Last month, in the aftermath of fierce fighting following the Russian invasion on February 24th, Ukrainian troops recaptured Husarivka, a main agricultural village about 150km southeast of Kharkiv, with a peacetime population of 500-600.
After failing to capture major cities such as Kyiv and Kharkiv, Russian troops withdrew to redirect their offensive to the Donbas, to the southeast. Against this background, the inhabitants of the surrounding areas began to clean up after weeks of occupation.
Reiterating stories of poor discipline and poor food supplies for Russian troops, which can be heard in other settlements in northern and eastern Ukraine from which the Russians withdrew, 79-year-old Nadezhda Sirova said young soldiers roamed from house to house. to want food.
Some Russians said they were training, while others said they had come to purge Ukraine of bandits and “Nazis,” added Syrova, standing in the fields near her house.
“Where do you see bandits and Nazis here? We are just normal, peaceful people. Ukrainians,” she said.
In the fields above the village can be seen cremated armored personnel carriers and two crushed Russian self-propelled anti-aircraft guns, which are left abandoned in the mud. Abandoned items such as gas masks, computer printers, and soaked shoes can be seen around them.
In the village itself, while walking on the road, he came across a destroyed, already rusting Russian tank. Its dome was torn off by an explosion and fell next to it.
A Ukrainian soldier said the fighting lasted about three weeks, saying the Ukrainian army had used anti-tank weapons, including artillery and Javelin-supplied missiles, and repulsed two Russian battalion tactical groups.
“We bypassed the enemy on the right and left, took up good positions, and destroyed his equipment,” said the soldier, who agreed to speak to the media on condition that he be quoted only by his nickname Parker.
According to him, his unit captured a Russian officer and two scouts from the engineering department, who were trying to place mines around the village to stop the Ukrainian attack. The Ukrainian unit had to repel counterattacks, which according to the Ukrainian soldier were undertaken by Russian sabotage and intelligence groups.
“We repulsed their attacks three times when they tried to enter the village,” he said.
CARBONED BODIES
His story cannot be confirmed, but at least a dozen destroyed armored vehicles remained in the village and the fields around it, including tanks with the distinctive “Z” mark for Russian troops.

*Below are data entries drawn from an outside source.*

(** A larger weight never receives a smaller share. *)
Lemma largest_remainder_mono d1 r1 a1 d2 r2 a2 :
  (d1, r1) ∈ rows → (d2, r2) ∈ rows → r1 < r2 →
  largest_remainder rows payout total !! d1 = Some a1 →
  largest_remainder rows payout total !! d2 = Some a2 → a1 ≤ a2.
Proof.
  intros H1 H2 Hlt. rewrite (largest_remainder_lookup _ _ H1), (largest_remainder_lookup _ _ H2).
  intros [= <-] [= <-].
  assert (r1 * payout / total ≤ r2 * payout / total) by (apply Z.div_le_mono; nia).
  case_decide as Hd1; case_decide as Hd2; [lia| |lia..].
  assert (¬ r1 * payout / total = r2 * payout / total); [|lia]. intros Heq.
  assert (payout ≠ 0).
  { intros Hp0. apply (top_remainder _ _ H1), top_positive in Hd1. cbn [fst] in Hd1.
    rewrite Hp0, Z.mul_0_r, Z.mod_0_l in Hd1; lia. }
  assert (r1 * payout mod total < r2 * payout mod total) by (rewrite !Z.mod_eq by lia; nia).
  apply Hd2. apply (top_remainder _ _ H1) in Hd1.
  assert ((r2 * payout mod total, d2) ∈ top_of) as Ht; [|apply list_elem_of_fmap; by exists (r2 * payout mod total, d2)].
  assert ((r2 * payout mod total, d2) ∈ merge_sort rem_le (remainder_of payout total <$> rows)) as Hs.
  { rewrite merge_sort_Permutation. apply list_elem_of_fmap. by exists (d2, r2). }
  pose proof (merge_sort_rem_sorted (remainder_of payout total <$> rows)) as Hsort.
  rewrite <- (take_drop (Z.to_nat missing_of) (merge_sort _ _)) in Hs, Hsort.
  apply elem_of_app in Hs as [Hs|Hs]; [done|exfalso].
  eapply StronglySorted_app_1_elem_of in Hsort; [|exact Hd1|exact Hs].
  destruct Hsort as [?|[? ?]]; simpl in *; lia.
Qed.
End apportion.

(** ** Dictionaries built from rows *)

Lemma dict_of_rows_lookup rows d r :
  NoDup rows.*1 → (d, r) ∈ rows → dict_of_rows rows !! d = Some r.
Proof.
  unfold dict_of_rows. generalize (∅ : gmap string Z).
  induction rows as [|[k v] rows IH]; csimpl; [set_solver|]. intros m. rewrite NoDup_cons.
  intros [Hk Hnd] [Heq|Hin]%elem_of_cons; [|by apply IH]. simplify_eq.
  assert (∀ l (m : gmap string Z), k ∉ l.*1 →
    fold_left (λ m row, <[row.1:=row.2]> m) l m !! k = m !! k) as Hfold.
  { clear. induction l as [|[k' v'] l IH]; csimpl; [done|]. intros m Hk.
    rewrite IH by set_solver. apply lookup_insert_ne. set_solver. }
  rewrite Hfold by done. apply lookup_insert_eq.
Qed.

Lemma dict_of_rows_dom rows d : is_Some (dict_of_rows rows !! d) ↔ d ∈ rows.*1.
Proof.
  unfold dict_of_rows.
  assert (∀ m : gmap string Z, is_Some (fold_left (λ m row, <[row.1:=row.2]> m) rows m !! d) ↔
    d ∈ rows.*1 ∨ is_Some (m !! d)) as ->.
  { induction rows as [|[k v] rows IH]; csimpl; intros m; [set_solver|].
    rewrite IH, elem_of_cons, lookup_insert. case_decide; subst; [|naive_solver].
    split; [tauto|]. intros _. right. eauto. }
  rewrite lookup_empty. split; [intros [?|[? ?]]; done | auto].
Qed.

(** The sum of a dictionary over a list of distinct keys that covers it. *)
Lemma dict_sum_keys (m : gmap string Z) keys :
  NoDup keys → (∀ d, is_Some (m !! d) → d ∈ keys) → Zsum (dict_get m <$> keys) = dict_sum m.
Proof.
  revert m. induction keys as [|k keys IH]; intros m Hnd Hdom.
  - assert (m = ∅) as ->; [|done]. apply map_empty. intros d.
    destruct (m !! d) eqn:E; [|done]. exfalso. assert (d ∈ []) by (apply Hdom; eauto). set_solver.
  - rewrite NoDup_cons in Hnd. destruct Hnd as [Hk Hnd]. csimpl. rewrite Zsum_cons.
    rewrite (Zsum_fmap_ext (dict_get m) (dict_get (delete k m))).
    + rewrite IH; [|done|].
      * destruct (m !! k) as [v|] eqn:E.
        -- rewrite <- (insert_delete_id m k v E) at 3.
           rewrite dict_sum_insert_fresh by apply lookup_delete_eq.
           unfold dict_get. by rewrite E.
        -- unfold dict_get. rewrite E, delete_id by done. done.
      * intros d Hd. rewrite lookup_delete in Hd. case_decide; [by destruct Hd|].
        apply Hdom in Hd. set_solver.
    + intros x Hx. unfold dict_get. rewrite lookup_delete_ne; [done|]. intros ->. done.
Qed.

Lemma dict_sum_of_rows rows : NoDup rows.*1 → dict_sum (dict_of_rows rows) = Zsum rows.*2.
Proof.
  intros Hnd. rewrite <- (dict_sum_keys _ rows.*1); [|done|by intros; apply dict_of_rows_dom].
  rewrite <- list_fmap_compose. apply Zsum_fmap_ext. intros [d r] Hin. simpl.
  unfold dict_get. by rewrite (dict_of_rows_lookup rows d r).
Qed.

(** ** The pro-rata rule *)

Section pro_rata.
Context (rows : list (string * Z)) (capacity : Z).
Context (Hkeys : NoDup rows.*1) (Hweights : Forall (λ row, 0 < row.2) rows) (Hcap : 0 ≤ capacity).

Lemma weights_nonneg : Forall (Z.le 0) rows.*2.
Proof. apply Forall_fmap. eapply Forall_impl; [exact Hweights|]. simpl. lia. Qed.

Lemma pro_rata_dom d : is_Some (pro_rata_amounts rows capacity !! d) → d ∈ rows.*1.
Proof.
  unfold pro_rata_amounts. destruct (_ =? 0) eqn:E0; [by rewrite lookup_empty; intros []|].
  destruct (_ <=? capacity) eqn:E1; [by rewrite dict_of_rows_dom|].
  pose proof (Zsum_nonneg _ weights_nonneg). bool_prop.
  by apply largest_remainder_dom; try lia.
Qed.

Lemma pro_rata_sum : dict_sum (pro_rata_amounts rows capacity) = Z.min capacity (Zsum rows.*2).
Proof.
  unfold pro_rata_amounts. destruct (_ =? 0) eqn:E0; bool_prop; [by rewrite E0|].
  destruct (_ <=? capacity) eqn:E1; bool_prop.
  - rewrite dict_sum_of_rows by done. lia.
  - pose proof (Zsum_nonneg _ weights_nonneg). by apply largest_remainder_sum; try lia.
Qed.

(** Every row receives at most its weight, and the exact proportional share
    rounded down or up. *)
Lemma pro_rata_share d r :
  (d, r) ∈ rows →
  let a := dict_get (pro_rata_amounts rows capacity) d in
  let total := Zsum rows.*2 in
  let payout := Z.min capacity total in
  0 ≤ a ≤ r ∧ r * payout - total < a * total < r * payout + total.
Proof.
  intros Hin. simpl. pose proof (Zsum_nonneg _ weights_nonneg).
  assert (0 < r) by (rewrite Forall_forall in Hweights; by apply (Hweights (d, r))).
  assert (r ≤ Zsum rows.*2).
  { apply Zsum_elem; [apply weights_nonneg|]. by apply (list_elem_of_fmap_2 snd _ (d, r)). }
  unfold pro_rata_amounts, dict_get. destruct (_ =? 0) eqn:E0; bool_prop.
  { rewrite lookup_empty, E0. simpl. lia. }
  destruct (_ <=? capacity) eqn:E1; bool_prop.
  { rewrite (dict_of_rows_lookup rows d r) by done. simpl. nia. }
  assert (Forall (λ row, 0 ≤ row.2) rows) as Hnn.
  { eapply Forall_impl; [exact Hweights|]. simpl. lia. }
  destruct (largest_remainder_quota rows (Z.min capacity (Zsum rows.*2)) (Zsum rows.*2)) with (d := d) (r := r)
    as (a & Ha & Hq & Ha0); try done; try lia.
  rewrite Ha. simpl. split; [split; [lia|]|lia]. apply (largest_remainder_le rows (Z.min capacity (Zsum rows.*2)) (Zsum rows.*2)) with (d := d); done || lia.
Qed.

Lemma pro_rata_sum_rows :
  Zsum ((λ row, dict_get (pro_rata_amounts rows capacity) row.1) <$> rows) = Z.min capacity (Zsum rows.*2).
Proof.
  rewrite <- pro_rata_sum, <- (dict_sum_keys _ rows.*1 Hkeys pro_rata_dom).
  by rewrite <- list_fmap_compose.
Qed.
End pro_rata.
(* ===== verification/FiniteDebt.v ===== *)
(** * Finite innovation debt (src/optima/finite_debt.py)

    Policies, claims, balances and epoch projections of the registered-CROWN
    debt.  Every dataclass is a record, and [X_init] is its generated
    constructor with [__post_init__]: it takes the raw values that reach
    [cls(...)] and either raises or returns the validated record.  Arguments
    that the source only checks with [type(x) is C] have the type [C] here.
    [from_dict], [to_dict] and [digest] follow the source. *)

From Stdlib Require Import ZArith Lia Ascii.
From stdpp Require Import base tactics numbers list strings gmap sorting.
From S2P Require Import Prelude PyValue Sha256 Identity Strict Decimal Apportion.

(** ** Constants *)

Definition PPM : Z := 1000000.
Definition REFERENCE_EPOCH_UNITS : Z := PPM.
Definition LOG_UNIT_STEP : Z * Z := (101, -2).
Definition DECIMAL_PRECISION : Z := 80.
Definition POLICY_SCHEMA_VERSION : Z := 2.
Definition POLICY_VERSION : string := "optima.finite-debt.v2".
Definition MAX_ACTIVE_CAMPAIGNS : Z := 2.
Definition IMPROVEMENT_GROSS : string := "gross".
Definition IMPROVEMENT_EXCESS : string := "excess_over_threshold".
Definition IMPROVEMENT_BASES : list string := [IMPROVEMENT_GROSS; IMPROVEMENT_EXCESS].
Definition BALANCE_STATUSES : list string := ["open"; "paid"; "expired"; "cancelled"].

(** ** The module's validators *)

(** [_HOTKEY = [^\s]{1,256}\Z] with [fullmatch]. *)
Definition hotkey_matches (s : string) : bool :=
  let n := str_len s in (1 <=? n) && (n <=? 256) && forallb (λ c, negb (is_space c)) (chars s).

Module FD.
Definition error (msg : string) : pyexn := Exn FiniteDebtError msg.

(** [_integer]; the default of [minimum] is 0. *)
Definition _integer (minimum maximum : option Z) (v : pyval) : result Z :=
  require_int FiniteDebtError minimum maximum v.

Definition _digest (v : pyval) : result string := require_digest FiniteDebtError false false v.

Definition _hotkey (v : pyval) : result string :=
  match v with
  | PStr s => if hotkey_matches s then Ok s else Raise (error "is malformed")
  | _ => Raise (error "is malformed")
  end.

Definition _strict (fields : list string) (v : pyval) : result (list (string * pyval)) :=
  require_exact_fields FiniteDebtError fields true v.
End FD.
Import FD.

#[global] Arguments FD._integer : simpl never.
#[global] Arguments FD._digest : simpl never.
#[global] Arguments FD._hotkey : simpl never.
#[global] Arguments FD._strict : simpl never.
#[global] Arguments py_in_strs : simpl never.
#[global] Arguments py_eq_int : simpl never.

(** [_canonical_decimal]; the parsed value is positive, so it is returned as its
    coefficient and exponent. *)
Definition _canonical_decimal (v : pyval) (minimum : Z) (strict_minimum : bool) : result (string * (Z * Z)) :=
  match v with
  | PStr value =>
      match read_decimal value with
      | None => Raise (error "is not decimal")
      | Some (DFinite neg c e) =>
          do! raise_if (if strict_minimum then dec_leb (signed neg c) e minimum 0
                        else dec_ltb (signed neg c) e minimum 0)
                (error "must be finite and above its minimum") ;;
          let! normal := dec_normalize c e in
          let text := format_f normal.1 normal.2 in
          let canonical := if has_char "."%char text then rstrip "."%char (rstrip "0"%char text) else text in
          do! raise_if (negb (bool_decide (value = canonical)))
                (error "must use canonical decimal spelling") ;;
          Ok (canonical, (c, e))
      | Some _ => Raise (error "must be finite and above its minimum")
      end
  | _ => Raise (error "must be a canonical decimal string")
  end.

#[global] Arguments _canonical_decimal : simpl never.

(** ** Campaigns *)

Record CampaignBudgetShare := {
  cbs_campaign_id : string;
  cbs_share_ppm : Z
}.

#[global] Instance CampaignBudgetShare_eq_dec : EqDecision CampaignBudgetShare.
Proof. solve_decision. Defined.

Definition CampaignBudgetShare_init (campaign_id share_ppm : pyval) : result CampaignBudgetShare :=
  let! campaign_id := _digest campaign_id in
  let! share_ppm := _integer (Some 1) (Some PPM) share_ppm in
  Ok {| cbs_campaign_id := campaign_id; cbs_share_ppm := share_ppm |}.

Definition CampaignBudgetShare_to_dict (s : CampaignBudgetShare) : pyval :=
  py_dict [("campaign_id", PStr (cbs_campaign_id s)); ("share_ppm", PInt (cbs_share_ppm s))].

Definition CampaignBudgetShare_from_dict (v : pyval) : result CampaignBudgetShare :=
  let! row := _strict ["campaign_id"; "share_ppm"] v in
  let! campaign_id := row_get row "campaign_id" in
  let! share_ppm := row_get row "share_ppm" in
  CampaignBudgetShare_init campaign_id share_ppm.

Record RewardFamilyCampaign := {
  rfc_family_id : string;
  rfc_campaign_id : string
}.

#[global] Instance RewardFamilyCampaign_eq_dec : EqDecision RewardFamilyCampaign.
Proof. solve_decision. Defined.

Definition RewardFamilyCampaign_init (family_id campaign_id : pyval) : result RewardFamilyCampaign :=
  let! family_id := _digest family_id in
  let! campaign_id := _digest campaign_id in
  Ok {| rfc_family_id := family_id; rfc_campaign_id := campaign_id |}.

Definition RewardFamilyCampaign_to_dict (r : RewardFamilyCampaign) : pyval :=
  py_dict [("campaign_id", PStr (rfc_campaign_id r)); ("family_id", PStr (rfc_family_id r))].

Definition RewardFamilyCampaign_from_dict (v : pyval) : result RewardFamilyCampaign :=
  let! row := _strict ["family_id"; "campaign_id"] v in
  let! family_id := row_get row "family_id" in
  let! campaign_id := row_get row "campaign_id" in
  RewardFamilyCampaign_init family_id campaign_id.

Definition equal_campaign_budget_shares (campaign_ids : list pyval) : result (list CampaignBudgetShare) :=
  let! digests := mapM _digest campaign_ids in
  let campaigns := sorted_str digests in
  do! raise_if (is_nil campaigns || negb (bool_decide (NoDup campaigns)))
        (error "campaign catalog must be nonempty and unique") ;;
  do! raise_if (MAX_ACTIVE_CAMPAIGNS <? Z.of_nat (length campaigns))
        (error "policy supports at most two active campaigns") ;;
  let share := PPM / Z.of_nat (length campaigns) in
  mapM (λ campaign, CampaignBudgetShare_init (PStr campaign) (PInt share)) campaigns.

(** ** The policy *)

(** [schema_version] is compared with [!=] only, so the record keeps whatever
    value compared equal. *)
Record FiniteDebtPolicyManifest := {
  fp_campaign_budget_shares : list CampaignBudgetShare;
  fp_reward_family_campaigns : list RewardFamilyCampaign;
  fp_selection_report_digest : string;
  fp_reserve_hotkey : string;
  fp_reserve_ppm : Z;
  fp_epoch_blocks : Z;
  fp_beta_ppm : Z;
  fp_tau_blocks : Z;
  fp_lifetime_blocks : Z;
  fp_k_ppm : Z;
  fp_improvement_basis : string;
  fp_clock_reset_threshold_log_units_ppm : Z;
  fp_schema_version : pyval;
  fp_policy_version : string
}.

(** A value that passed [v == s] for a string. *)
Definition require_str (e : pyexn) (v : pyval) : result string :=
  match v with PStr s => Ok s | _ => Raise e end.

Definition FiniteDebtPolicyManifest_init
    (campaign_budget_shares : list CampaignBudgetShare)
    (reward_family_campaigns : list RewardFamilyCampaign)
    (selection_report_digest reserve_hotkey reserve_ppm epoch_blocks beta_ppm tau_blocks
     lifetime_blocks k_ppm improvement_basis clock_reset_threshold_log_units_ppm
     schema_version policy_version : pyval) : result FiniteDebtPolicyManifest :=
  let shares := sorted_by cbs_campaign_id campaign_budget_shares in
  do! raise_if (is_nil shares || negb (bool_decide (NoDup (cbs_campaign_id <$> shares))))
        (error "campaign budget must be one 100% campaign or two 50% campaigns") ;;
  let! equal := equal_campaign_budget_shares ((λ row, PStr (cbs_campaign_id row)) <$> shares) in
  do! raise_if (negb (bool_decide (shares = equal)))
        (error "campaign budget must be one 100% campaign or two 50% campaigns") ;;
  let mappings := sorted_by rfc_family_id reward_family_campaigns in
  do! raise_if (is_nil mappings || negb (bool_decide (NoDup (rfc_family_id <$> mappings)))
                || negb (bool_decide ((list_to_set (rfc_campaign_id <$> mappings) : gset string)
                                      = list_to_set (cbs_campaign_id <$> shares))))
        (error "every reward family must map once and every campaign must have a family") ;;
  let! selection := _digest selection_report_digest in
  let! reserve_hotkey := _hotkey reserve_hotkey in
  let! reserve_ppm := _integer (Some 0) (Some (PPM - 1)) reserve_ppm in
  let reference_pool := (PPM - reserve_ppm) * REFERENCE_EPOCH_UNITS / PPM in
  do! raise_if (existsb (λ row, reference_pool * cbs_share_ppm row / PPM <=? 0) shares)
        (error "a campaign reference claim pool rounds to zero") ;;
  let! epoch_blocks := _integer (Some 1) None epoch_blocks in
  let! beta_ppm := _integer (Some 0) (Some PPM) beta_ppm in
  let! tau_blocks := _integer (Some 1) None tau_blocks in
  let! lifetime_blocks := _integer (Some 1) None lifetime_blocks in
  let! k_ppm := _integer (Some 1) None k_ppm in
  let! known := py_in_strs improvement_basis IMPROVEMENT_BASES in
  do! raise_if (negb known) (error "improvement_basis is unsupported") ;;
  let! basis := require_str (error "improvement_basis is unsupported") improvement_basis in
  let! clock := _integer (Some 1) None clock_reset_threshold_log_units_ppm in
  do! raise_if (negb (py_eq_int schema_version POLICY_SCHEMA_VERSION))
        (error "finite-debt policy schema_version is unsupported") ;;
  do! raise_if (negb (py_eq_str policy_version POLICY_VERSION))
        (error "finite-debt policy_version is unsupported") ;;
  let! version := require_str (error "finite-debt policy_version is unsupported") policy_version in
  Ok {| fp_campaign_budget_shares := shares;
        fp_reward_family_campaigns := mappings;
        fp_selection_report_digest := selection;
        fp_reserve_hotkey := reserve_hotkey;
        fp_reserve_ppm := reserve_ppm;
        fp_epoch_blocks := epoch_blocks;
        fp_beta_ppm := beta_ppm;
        fp_tau_blocks := tau_blocks;
        fp_lifetime_blocks := lifetime_blocks;
        fp_k_ppm := k_ppm;
        fp_improvement_basis := basis;
        fp_clock_reset_threshold_log_units_ppm := clock;
        fp_schema_version := schema_version;
        fp_policy_version := version |}.
Definition CompositionClassAllocation_from_dict (v : pyval) : result CompositionClassAllocation :=
  let! row := IC._strict ["claim_digest"; "hotkey"; "units"] v in
  let! claim_digest := row_get row "claim_digest" in
  let! hotkey := row_get row "hotkey" in
  let! units := row_get row "units" in
  CompositionClassAllocation_init claim_digest hotkey units.

Record ComposedEpochProjection := {
  ep_composition_policy_digest : string;
  ep_innovation_policy_digest : string;
  ep_effective_block : Z;
  ep_reference_epoch_units : pyval;
  ep_reserve_floor_units : Z;
  ep_discovery_capacity_units : Z;
  ep_discovery_total_remaining_units : Z;
  ep_discovery_payout_units : Z;
  ep_innovation_capacity_units : Z;
  ep_innovation_total_remaining_units : Z;
  ep_innovation_payout_units : Z;
  ep_reserve_hotkey : string;
  ep_reserve_units : Z;
  ep_discovery_input_state_digests : list string;
  ep_innovation_input_state_digests : list string;
  ep_discovery_allocations : list CompositionClassAllocation;
  ep_innovation_allocations : list CompositionClassAllocation;
  ep_weights : list DebtHotkeyWeight
}.

(** The loop body that checks one tuple of input state digests. *)
Definition check_input_digests (values : list string) : result unit :=
  do! raise_if (negb (sorted_unique values)) (IC.error "is not uniquely digest-sorted") ;;
  forM_ values (λ d, do! IC._digest (PStr d) ;; Ok tt).

Definition ComposedEpochProjection_init
    (composition_policy_digest innovation_policy_digest effective_block reference_epoch_units
     reserve_floor_units discovery_capacity_units discovery_total_remaining_units discovery_payout_units
     innovation_capacity_units innovation_total_remaining_units innovation_payout_units
     reserve_hotkey reserve_units : pyval)
    (discovery_input_state_digests innovation_input_state_digests : list string)
    (discovery_allocations innovation_allocations : list CompositionClassAllocation)
    (weights : list DebtHotkeyWeight) : result ComposedEpochProjection :=
  let! composition_digest := IC._digest composition_policy_digest in
  let! innovation_digest := IC._digest innovation_policy_digest in
  let! block := IC._integer (Some 0) None effective_block in
  do! raise_if (negb (py_eq_int reference_epoch_units REFERENCE_EPOCH_UNITS))
        (IC.error "reference_epoch_units is unsupported") ;;
  let! reserve_floor := IC._integer (Some 0) (Some (PPM - 1)) reserve_floor_units in
  let! discovery_capacity := IC._integer (Some 1) (Some (PPM - reserve_floor)) discovery_capacity_units in
  let! discovery_remaining := IC._integer (Some 0) None discovery_total_remaining_units in
  let! discovery_payout := IC._integer (Some 0) (Some discovery_capacity) discovery_payout_units in
  let! innovation_capacity := IC._integer (Some 0) (Some (PPM - reserve_floor)) innovation_capacity_units in
  let! innovation_remaining := IC._integer (Some 0) None innovation_total_remaining_units in
  let! innovation_payout := IC._integer (Some 0) (Some innovation_capacity) innovation_payout_units in
  let! reserve := IC._integer (Some reserve_floor) (Some PPM) reserve_units in
  let! reserve_hotkey := IC._hotkey reserve_hotkey in
  do! check_input_digests discovery_input_state_digests ;;
  do! check_input_digests innovation_input_state_digests ;;
  do! raise_if (negb (sorted_unique (ca_claim_digest <$> discovery_allocations)))
        (IC.error "allocations are not canonical") ;;
  do! raise_if (negb (sorted_unique (ca_claim_digest <$> innovation_allocations)))
        (IC.error "allocations are not canonical") ;;
  do! raise_if (negb (sorted_unique (hw_hotkey <$> weights))) (IC.error "composed weights are not canonical") ;;
  do! raise_if (negb (discovery_payout =? Z.min discovery_capacity discovery_remaining)
                || negb (innovation_capacity =? PPM - reserve_floor - discovery_payout)
                || negb (innovation_payout =? Z.min innovation_capacity innovation_remaining)
                || negb (Zsum (ca_units <$> discovery_allocations) =? discovery_payout)
                || negb (Zsum (ca_units <$> innovation_allocations) =? innovation_payout)
                || negb (reserve =? PPM - discovery_payout - innovation_payout)
                || negb (Zsum (hw_units <$> weights) =? PPM))
        (IC.error "composed projection does not conserve its ordered capacities") ;;
  let by_hotkey := units_by_hotkey ca_hotkey ca_units (discovery_allocations ++ innovation_allocations) in
  let by_hotkey := dict_add by_hotkey reserve_hotkey reserve in
  do! raise_if (negb (bool_decide (weights_dict weights = positive_part by_hotkey)))
        (IC.error "composed weights differ from class allocations and reserve") ;;
  Ok {| ep_composition_policy_digest := composition_digest;
        ep_innovation_policy_digest := innovation_digest;
        ep_effective_block := block;
        ep_reference_epoch_units := reference_epoch_units;
        ep_reserve_floor_units := reserve_floor;
        ep_discovery_capacity_units := discovery_capacity;
        ep_discovery_total_remaining_units := discovery_remaining;
        ep_discovery_payout_units := discovery_payout;
        ep_innovation_capacity_units := innovation_capacity;
        ep_innovation_total_remaining_units := innovation_remaining;
        ep_innovation_payout_units := innovation_payout;
        ep_reserve_hotkey := reserve_hotkey;
        ep_reserve_units := reserve;
        ep_discovery_input_state_digests := discovery_input_state_digests;
        ep_innovation_input_state_digests := innovation_input_state_digests;
        ep_discovery_allocations := discovery_allocations;
        ep_innovation_allocations := innovation_allocations;
        ep_weights := weights |}.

According to Ukrainian authorities, nearly 20,000 Russian soldiers have been killed and hundreds of tanks and armored personnel carriers destroyed since the invasion. There are also much lower estimates, but representatives of Western countries say that Russian victims number in the thousands.
Again, according to Ukraine, hundreds of Ukrainian civilians were killed while under Russian occupation. Russia has denied targeting civilians, but residents of Husarivka have reported several locals killed and missing.
Three bodies were removed from the basement of one of the houses, burned beyond recognition, and taken for examination for possible traces of torture, they added.
The situation in Husarivka coincides with stories from many villages east of Kharkiv, a predominantly Russian-speaking city near Ukraine’s northeastern border that has been attacked by President Vladimir Putin’s army since the early days of the war.
Although there is no longer a direct threat of Russian troops entering the city, they have nevertheless subjected it to a partial blockade and, in recent days, to increasingly heavy bombing.
Residential buildings and infrastructure were hit in Kharkiv, killing dozens of people. In just one night last week, more than 60 artillery and rocket attacks took place. Reuters reporters heard mortar shelling in northern parts of the city on Friday.